Becoming free - part 2

by

Mieke Mosmuller

10-08-2016 7 comments Print!

Thinking is a purely human faculty. Our consciousness is filled with thoughts, they go on and on, they make us happy, they bring stress, they make us sad. In the night they still persist, although our awareness of them vanishes. Only in dreams can we perceive that they are still there, showing themselves in more or less fantastic images. At the moment of waking up, the dreaming of thoughts continues, but they become attached to our sense-perceptions - they are held together by the senses.


There are moments when we wake up from this dreaming of our thoughts. Then, we bring more willpower in the course of our thoughts; we determine more what we are thinking. Such moments occur when we want to make decisions, when we have to do work that needs thinking, when we start studying, trying to understand what we have to learn.

There is a faculty in us to wake up from our willful thinking, an awakening that exceeds the normal waking thinking. It is an unbinding from our normal thinking that proceeds along the well-trodden paths of education, family, nation, science etc. Rudolf Steiner said once that this is what people fear most of all, this 'free-ness' in thinking. It is not only feared that a race of self-thinking people will arise, it is also that becoming a self-thinking individual is feared by everyone. It is much easier, and seems to be much safer, simply to follow the stream and never stand up in this stream.
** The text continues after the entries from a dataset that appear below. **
Definition light_changed_func (level : float) (lux : bool) : M S unit :=
  p <- gets prev ;;
  (if f_ne (previous_level p) level || negb (Bool.eqb (uses_lux_ p) lux) then
     modify (set_prev (Prev (previous_orientation p) (previous_tilt p) level lux
                            (previous_heading p) (previous_prox_near p))) ;;;
     send_dbus_event PROP_LIGHT_LEVEL
   else ret tt) ;;;
  maybe_notify_sensor_startup_finished DRIVER_TYPE_LIGHT.

Definition compass_changed_func (heading : float) : M S unit :=
  p <- gets prev ;;
  (if f_ne (previous_heading p) heading then
     modify (set_prev (Prev (previous_orientation p) (previous_tilt p) (previous_level p)
                            (uses_lux_ p) heading (previous_prox_near p))) ;;;
     send_dbus_event PROP_COMPASS_HEADING
   else ret tt) ;;;
  maybe_notify_sensor_startup_finished DRIVER_TYPE_COMPASS.

Definition proximity_changed_func (is_near : Z) : M S unit :=
  p <- gets prev ;;
  let near := 0 <? is_near in
  (if negb (Bool.eqb (previous_prox_near p) near) then
     modify (set_prev (Prev (previous_orientation p) (previous_tilt p) (previous_level p)
                            (uses_lux_ p) (previous_heading p) near)) ;;;
     send_dbus_event PROP_PROXIMITY_NEAR
   else ret tt) ;;;
  maybe_notify_sensor_startup_finished DRIVER_TYPE_PROXIMITY.

(** [driver_type_to_callback_func]: a driver hands over readings of its type. *)
Definition changed_func (t : DriverType) (r : Readings) : M S unit :=
  match t, r with
  | DRIVER_TYPE_ACCEL, Accel r => accel_changed_func r
  | DRIVER_TYPE_LIGHT, Light l lux => light_changed_func l lux
  | DRIVER_TYPE_COMPASS, Compass h => compass_changed_func h
  | DRIVER_TYPE_PROXIMITY, Proximity n => proximity_changed_func n
  | _, _ => ret tt
  end.

(** ** Driving the drivers *)

Definition slot_set_polling (t : DriverType) (state : bool) : M S unit :=
  x <- slot t ;;
  match drv x, dev x with
  | Some d, Some p =>
      emit (OSetPolling t state) ;;;
      r <- in_world (driver_set_polling d p state) ;;
      change t (fun x => Sl (drv x) (Some (fst r)) (udev_dev x) (clients x)
                            (invocations_delayed x) (event_delayed x)) ;;;
      mfor (snd r) (changed_func t)
  | _, _ => ret tt
  end.

Definition slot_close (t : DriverType) : M S unit :=
  x <- slot t ;;
  match drv x, dev x with
  | Some d, Some p =>
      emit (OClose t) ;;;
      l <- in_world (driver_close d p) ;;
      mfor l (changed_func t)
  | _, _ => ret tt
  end.

(** ** Clients *)

Definition client_release (sender : string) (t : DriverType) : M S unit :=
  x <- slot t ;;
  match clients x !! sender with
  | None | Some 0 => ret tt
  | Some watch_id =>
      change t (set_clients (delete sender (clients x))) ;;;
      emit (OUnwatch watch_id) ;;;
      s <- gets id ;;
      if lazy s && driver_type_exists s t && bool_decide (clients (slots s t) = ∅)
      then slot_set_polling t false
      else ret tt
  end.

Definition client_vanished_cb (name : option string) : M S unit :=
  match name with
  | None => ret tt
  | Some sender =>
      mfor all_types (fun t =>
        x <- slot t ;;
        match clients x !! sender with
        | Some id_ => if 0 <? id_ then client_release sender t else ret tt
        | None => ret tt
        end)
  end.

(** [claim]: the name starts with "Claim"; otherwise with "Release". *)
Definition handle_generic_method_call (sender : string) (claim : bool) (inv : Z) (t : DriverType) :
    M S unit :=
  if claim then
    x <- slot t ;;
    if match clients x !! sender with Some id_ => 0 <? id_ | None => false end
    then emit (OReply inv)
    else
      h <- gets out ;;
      let watch_id := g_bus_watch_name h sender in
      emit (OWatch sender watch_id) ;;;
      change t (set_clients (<[sender := watch_id]> (clients x))) ;;;
      s <- gets id ;;
      let x := slots s t in
      if driver_type_exists s t then
        if bool_decide (size (clients x) = 1%nat) then
          change t (set_delayed (invocations_delayed x ++ [inv])) ;;;
          slot_set_polling t true
        else if negb (bool_decide (invocations_delayed x = [])) || event_delayed x
        then change t (set_delayed (invocations_delayed x ++ [inv]))
        else emit (OReply inv)
      else emit (OReply inv)
  else
    client_release sender t ;;;
    emit (OReply inv).

Definition check_claim_permission (sender : string) : M S bool :=
  gets (fun s => is_authorized (out s) sender).

(** The sensor and whether it is a claim. *)
Definition method_of (method_name : string) : option (DriverType * bool) :=
  if String.eqb method_name "ClaimAccelerometer" then Some (DRIVER_TYPE_ACCEL, true)
  else if String.eqb method_name "ReleaseAccelerometer" then Some (DRIVER_TYPE_ACCEL, false)
  else if String.eqb method_name "ClaimLight" then Some (DRIVER_TYPE_LIGHT, true)
  else if String.eqb method_name "ReleaseLight" then Some (DRIVER_TYPE_LIGHT, false)
  else if String.eqb method_name "ClaimProximity" then Some (DRIVER_TYPE_PROXIMITY, true)
  else if String.eqb method_name "ReleaseProximity" then Some (DRIVER_TYPE_PROXIMITY, false)
  else None.

Definition compass_method_of (method_name : string) : option (DriverType * bool) :=
  if String.eqb method_name "ClaimCompass" then Some (DRIVER_TYPE_COMPASS, true)
  else if String.eqb method_name "ReleaseCompass" then Some (DRIVER_TYPE_COMPASS, false)
  else None.

Definition guarded_call (sender : string) (m : option (DriverType * bool)) (inv : Z) : M S unit :=
  match m with
  | None => emit (OError inv "UnknownMethod")
  | Some (t, claim) =>
      ok <- check_claim_permission sender ;;
      if negb ok then emit (OError inv "AccessDenied")
      else handle_generic_method_call sender claim inv t
  end.

Definition handle_method_call (sender method_name : string) (inv : Z) : M S unit :=
  guarded_call sender (method_of method_name) inv.

Definition handle_compass_method_call (sender method_name : string) (inv : Z) : M S unit :=
  guarded_call sender (compass_method_of method_name) inv.

Definition handle_get_property (property_name : string) (s : S) : option Value :=
  let p := prev s in
  let named := String.eqb property_name in
  if named "HasAccelerometer"%string then Some (VBool (driver_type_exists s DRIVER_TYPE_ACCEL))
  else if named "AccelerometerOrientation"%string
  then Some (VString (orientation_to_string (previous_orientation p)))
  else if named "AccelerometerTilt"%string then Some (VString (tilt_to_string (previous_tilt p)))
  else if named "HasAmbientLight"%string then Some (VBool (driver_type_exists s DRIVER_TYPE_LIGHT))
  else if named "LightLevelUnit"%string
  then Some (VString (Some (if uses_lux_ p then "lux" else "vendor")%string))
  else if named "LightLevel"%string then Some (VDouble (previous_level p))
  else if named "HasProximity"%string then Some (VBool (driver_type_exists s DRIVER_TYPE_PROXIMITY))
  else if named "ProximityNear"%string then Some (VBool (previous_prox_near p))
  else None.

Definition handle_compass_get_property (property_name : string) (s : S) : option Value :=
  if String.eqb property_name "HasCompass" then Some (VBool (driver_type_exists s DRIVER_TYPE_COMPASS))
  else if String.eqb property_name "CompassHeading" then Some (VDouble (previous_heading (prev s)))
  else None.

(** ** Devices *)

Definition install (t : DriverType) (d : Drv) (device : Dev) (x : Slot Drv Priv Dev) :
    Slot Drv Priv Dev :=
  Sl (Some d) (dev x) (Some device) (clients x) (invocations_delayed x) (event_delayed x).

(** The drivers that want the device and whose type has none yet. *)
Fixpoint match_drivers (l : list Drv) (device : Dev) (found : bool) : M S bool :=
  match l with
  | [] => ret found
  | d :: l' =>
      s <- gets id ;;
      if driver_type_exists s (drv_type d) then match_drivers l' device found
      else
        ok <- in_world (driver_discover d device) ;;
        if ok
        then change (drv_type d) (install (drv_type d) d device) ;;; match_drivers l' device true
        else match_drivers l' device found
  end.

Definition match_device (device : Dev) : M S bool := match_drivers drivers device false.

Definition all_found (s : S) : bool := forallb (driver_type_exists s) all_types.

Fixpoint find_sensors (devices : list Dev) (found : bool) : M S bool :=
  match devices with
  | [] => ret found
  | device :: devices' =>
      f <- match_device device ;;
      s <- gets id ;;
      if all_found s then ret (found || f) else find_sensors devices' (found || f)
  end.

Definition any_sensors_left (s : S) : bool := existsb (driver_type_exists s) all_types.

Definition uninstall (x : Slot Drv Priv Dev) : Slot Drv Priv Dev :=
  Sl None (dev x) None (clients x) (invocations_delayed x) (event_delayed x).

(** One turn of the loop of [name_acquired_handler]. *)
Definition start_sensor (t : DriverType) : M S unit :=
  change t (set_delayed []) ;;;
  x <- slot t ;;
  match drv x, udev_dev x with
  | Some d, Some device =>
      p <- in_world (driver_open d device) ;;
      match p with
      | None => change t uninstall
      | Some p =>
          emit (OOpen t) ;;;
          change t (fun x => Sl (drv x) (Some p) (udev_dev x) (clients x)
                                (invocations_delayed x) (event_delayed x)) ;;;
          s <- gets id ;;
          if lazy s then ret tt else slot_set_polling t true
      end
  | _, _ => ret tt
  end.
The old Greek philosophy of Heraklitos is based on this concept of stream:
'Ever-newer waters flow on those who step into the same rivers.'

In his dialogue 'Cratylus' Plato quotes this idea:
'Everything changes and nothing remains still ... and ... you cannot step twice into the same stream.'

But in our modern times we can change this image: The stream goes on, but the thinker can stand up and form thoughts that he himself wants to form, without being entrained by the stream. From this point on we can even think against the stream, Of course, we will not want to think irrationally or illogically, or with concepts that don't exist. We will want to think in a moral and rational way, but we will want to form these thoughts in an independent way. Fear of this prevents us from starting with this free thinking.

Last week I proposed exercising this free thinking in a harmless way: to 'sing' a simple song inwardly in a reverse way.

There are other exercises for standing up in the stream, for waking up from normal wakefulness in a way of thinking that is not determined, that looses itself from the personal way, the routine, of thinking.

Remember an important decision that you made, many years ago. You know how your life has developed after that decision. Now try to focus on this decision and transform it with another decision that you could have made, but did not. Now you try to live your life in the imagination, how it could have formed itself from this other decision. It is a kind of fantasy: life has not been this way, but it could have been so. While thinking the life you could have had, you free yourself for a moment from the groove you are in, you take another direction.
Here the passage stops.